Posted: April 16, 2019

RATVERMIN is a backdoor Trojan that can give remote attackers control over the system, including closing programs at will, downloading and launching files, and collecting information through various methods. As a stealth-oriented threat, symptoms of infection are minimal, although users can expect installation exploits that use targeted e-mail messages. The proper response to this high-level threat includes disabling network connectivity temporarily while uninstalling RATVERMIN with high-grade anti-malware solutions before re-securing your confidential information.

A Rodent with Fangs that Bite Deep

Attacks against the Ukrainian military sector are showing that threat actors, regardless of the sensitivity of their targets, are keeping their dependency on e-mails as the primary path for breaching security. Current attacks leveraging RATVERMIN, a backdoor Trojan with features typically invasive for its category, are hoping that the recipients will open the disguised attachments, which pretend that they're documents from Armtrac, a UK-based defense manufacturer. Further completing the disguise is the fact that the message includes real Armtrac articles alongside the fake one.

The threat actors using RATVERMIN are an anti-Ukrainian group of hackers that have been operational since at least 2014. A transition from executables and RAR archives to LNK files shows their slowly growing sophistication with delivering threats to their targets, such as Ukrainian government networks, through increasingly obfuscated formats. RATVERMIN's installer in its most recent attack includes fake icons and extensions for completing the appearance of its being a document.

While malware analysts see no particularly unusual or creative features in current releases of RATVERMIN, the backdoor Trojan is, nonetheless, highly invasive. It includes a keylogger feature for collecting keyboard input and the contents of the clipboard, can launch or force processes closed, delete files, monitor audio and video devices like microphones and webcams, and, of course, update itself. Threat actors are likely of supplementing any limitations in its payload by using RATVERMIN for dropping other threats, in turn.

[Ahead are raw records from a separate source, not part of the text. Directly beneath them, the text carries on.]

(* ===== verification/Bus.v ===== *)
(** * The master's bus

    [master/bus.go]: a goroutine that takes messages from any number of write
    channels and copies each to all read channels.  Its loop, the users of the
    channels and the creation of channels are interleaved steps. *)

From stdpp Require Import base gmap sets list relations.
From Stdlib Require Import Lia.
From S2P Require Import Prelude.

Set Warnings "-clear-no-such-hyp".

(** ** State *)

(** What goes through a write channel; [A] is the type of the users' messages. *)
Inductive bus_message (A : Type) :=
  | killBusMessage
  | interruptBusMessage
  | Message (a : A).
Arguments killBusMessage {A}.
Arguments interruptBusMessage {A}.
Arguments Message {A} a.

(** [make(chan interface{}, 1000)] *)
Definition capacity : nat := 1000.

(** A read channel: its buffer, and, to state properties, what has been received
    from it, how many messages the bus had handled when it was created, and how many
    were dropped because it was full. *)
Record reader (A : Type) := mkReader { buffer : list A; consumed : list A; since : nat; dropped : nat }.
Arguments mkReader {A} buffer consumed since dropped.
Arguments buffer {A} r.
Arguments consumed {A} r.
Arguments since {A} r.
Arguments dropped {A} r.

(** Where the goroutine of [Run] is: at the top of the loop, in [reflect.Select]
    over the first [n] write channels, or returned. *)
Inductive run_state :=
  | AtTop
  | Selecting (n : nat)
  | Killed.

(** [writeChannels] starts with [internalChannel]; [interrupting] counts the calls
    of [GetNewWriteChannel] that have appended their channel and not yet sent their
    interrupt; [handled] is the history of the copied messages with the write
    channel each came from. *)
Record Bus (A : Type) := mkBus {
  readChannels : list (reader A);
  writeChannels : list (list (bus_message A));
  running : run_state;
  interrupting : nat;
  handled : list (nat * A)
}.
Arguments mkBus {A} readChannels writeChannels running interrupting handled.
Arguments readChannels {A} b.
Arguments writeChannels {A} b.
Arguments running {A} b.
Arguments interrupting {A} b.
Arguments handled {A} b.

The Proper Baiting of a RATVERMIN Trap

The Ukrainian basis of the campaigns using RATVERMIN as a weapon for compromising PCs shouldn't give users elsewhere any sense of relief. RATVERMIN is just as capable of providing threat actors with control over systems elsewhere, and there is a historical pattern of some criminals testing their Trojans in Ukraine before proceeding to other parts of the world. Besides that, the infection methods that RATVERMIN uses are ones that it shares with other threats, such as most families of file-locker Trojans.

Users could detect some RATVERMIN infection strategies by paying sufficiently close attention to the grammar errors and mismatched icon to extension formatting that its e-mail phishing lure uses. Newer campaigns with it may not have the same guarantee, however. Victims should disable their network connections immediately for stopping all C&C communications between the Trojan and the threat actor and use a qualified anti-malware utility for uninstalling RATVERMIN.

RATVERMIN is a comprehensive package of data-ferrying features that users can fight before it gets aboard their systems most easily. This simple truth is one that this backdoor Trojan shares with most of its kind, whether they're simple, or sophisticated enough to threaten a military network.